Герман Лавров и Станислав Любшин ставили «Даль», танцуя от прежних постановочных наработок Шукшина, прикидывая под него. И вышло очень бережно, всё удалось. Это шукшинское кино. Явно под «Калину красную», с ее эстетикой будущего телевизионного театра решена первая сцена. Герой Ульянова навещает разведенную сестру (Лидия Федосеева-Шукшина) и журит ее разболтавшегося сынишку-двоечника. Потом отсылает мальчика играть и говорит, что, кстати, нашел сестре жениха, и тот будет через десять минут. Федосеева бросается прихорашиваться, а камера остается неподвижной, нет склеек, комната все та же. Просто Ульянов после этой фразы выныривает на секунду в другую комнату за водкой, а когда возвращается в кадр, камера отъезжает, и на столе, за которым только что шел семейный совет, вдруг оказываются селедка под кольцами лука и прочий антураж застолья. Такая типичная «скатерть-самобранка» ернического телетеатра 1970-х, взятая на вооружение в фильме «Любовь и голуби» (1984). Декорации сами себя перестраивают, чтобы зрителям и постановщикам не тратить время, переходя от сцены к сцене.

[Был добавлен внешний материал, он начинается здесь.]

(** ** The evaluator on annotated facts *)

(** X17: the annotation a fact already carries never leaks into a new
    evaluation: evaluating an annotated fact, against the same or another
    configuration, gives what evaluating the original fact gives, so
    evaluating twice is evaluating once. *)
Theorem evaluation_overwrites_annotation (f : Fact) (c c' : Config) :
  check_levels_and_bands (fst (check_levels_and_bands f c)) c'
  = check_levels_and_bands f c'.
Proof.
  unfold check_levels_and_bands.
  destruct (String.eqb (src f) "UMIK") eqn:Hu; cbn [fst src spl_max lmax_max
    leq_1s_avg leq_60s_last leq_avg bands_max ts_from ts_to];
    rewrite ?Hu; [done|].
  destruct (String.eqb (src f) "ANALOG") eqn:Ha; cbn [fst src spl_max
    lmax_max leq_1s_avg leq_60s_last leq_avg bands_max ts_from ts_to];
    by rewrite ?Hu, ?Ha.
Qed.

(** ** The two payload builders *)

(** The notifier's payload, key by key. *)
Lemma _event_to_payload_entries (ev : Event) (c : Config) :
  _event_to_payload ev c =
  ([ ("type", PType (ev_type ev));
     ("src", PText (ev_src ev));
     ("ts_first", PFloat (ev_ts_first ev));
     ("ts_last", PFloat (ev_ts_last ev));
     ("thresholds", PThresholds (ev_thresholds ev));
     ("exceeded", PExceeded (ev_exceeded_levels ev) (ev_exceeded_bands ev)) ]
   ++ (if include_levels (notify c)
       then [("levels", PValues (ev_levels ev))] else [])
   ++ (if include_spectrum (notify c)
       then [("octaves", PValues (ev_octaves ev))] else [])
   ++ [ ("samples", PInt (ev_samples ev));
        ("window_sec", PFloat (ev_window_sec ev)) ])%list.
Proof.
  unfold _event_to_payload.
  by destruct (include_levels (notify c)), (include_spectrum (notify c)).
Qed.

(** Case analysis on a symbolic key against the literal keys of a payload. *)
Ltac key_cases k :=
  repeat match goal with
         | |- context [String.eqb ?s k] =>
             destruct (String.eqb_spec s k) as [<-|?];
               [first [congruence | reflexivity]|cbv iota]
         end.

(** X18: the payload the notifier builds and the one [format_event] builds
    hold the same value under every key other than "octaves", each key at
    most once; under "octaves" they agree iff spectra are not included or the
    event is of the spectrum source: for any other source with spectra
    included the notifier's payload carries the octaves dictionary and the
    formatter's does not. *)
Theorem payload_builders_agree (ev : Event) (c : Config) :
  (forall k, k <> "octaves" ->
     payload_get k (_event_to_payload ev c)
     = payload_get k (format_event ev c)) /\
  (payload_get "octaves" (_event_to_payload ev c)
   = payload_get "octaves" (format_event ev c) <->
   include_spectrum (notify c) = false \/ ev_src ev = "UMIK") /\
  NoDup (map fst (_event_to_payload ev c)) /\
  NoDup (map fst (format_event ev c)).
Proof.
  rewrite _event_to_payload_entries. unfold format_event.
  destruct (include_levels (notify c)), (include_spectrum (notify c)),
    (String.eqb_spec (ev_src ev) "UMIK") as [Hs|Hs];
    cbn [andb app map fst].
  all: split; [intros k Hk; cbn [payload_get]; key_cases k; reflexivity|].
  all: split; [split; [intros H; first [by left | by right | discriminate]
                      | intros [H|H]; first [reflexivity | discriminate
                                            | congruence]]
              |].
  all: split; apply (bool_decide_unpack _); vm_compute; exact I.
Qed.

В духе Шукшина играют постановщики «Дали» и в музыкальный китч: как в «Печках-лавочках» Пугачева своими «Очами черными» задает воровского жара сцене со стремительным переодеванием Федосеевой из краденой блузки, так и тут сын аккомпанирует на баяне вымученному жениханию матери, играя танго «Смешное сердце». За банкетный стол, как было принято у Шукшина, вместе с актерами Лавров и Любшин усаживают и некиношных людей с их непоставленной речью, и — уже совсем без реплик, просто как знаки шукшинской вселенной—охочих до «красивой жизни» персонажей из прежних фильмов Шукшина: блатную девку из «Калины красной», циркового силача из «Ваш сын и брат». Наверное, это они и есть. Лавров и Любшин говорят, что действие всех этих картин происходит в одном мире, это, как бы сейчас сказали, «сайдквелы».
Возможно, именно этот сценарий поставил бы Шукшин следом за «Калиной» и сыграл бы роль Любшина — алкоголика в завязке, который весь ушел в бухгалтерию и вечером смотрит «постановки» по телевизору. Шукшин бросил пить за семь лет до смерти, и рисовал этого персонажа с безжалостностью и обидой на жизнь. Эта стадия — еще хуже, чем нажираться и врать про Гитлера. Что же дальше? В «Калине красной» Шукшин уже ощеривался до страшного облика, и можно представить, как бы он поглумился над этой свой завязавшей ипостасью. Любшин, надо сказать, создал типа крайне скользкого, но без той досады на жизнь, которая была бы у Шукшина.
В конце фильма приходит зима, и камера, как водится у Шукшина, дает панораму окрестностей села. И впервые в кинематографе Шукшина, эта панорама дарит не тревогу, но надежду. Это не промозглый брейгелевский снег, а пригожий нетронутый первый снег России. Пацан снова играет «Смешное сердце», но оно дышит уже не перегаром затрапезного ресторана, а чистым весельем впервые и наконец-то правильно сыгранной мелодии. Дело в том, что перед этим завязавшего товарища все-таки прогнали. Остались мать и сын. Так и планировал Шукшин. Мир остался без него, а фильм — без тревоги. Не зря выл на луну волк, он был единственным черным пятном, мешавшим ей лить свет на идиллию этого мира. На тот самый праздник, что искал Шукшин.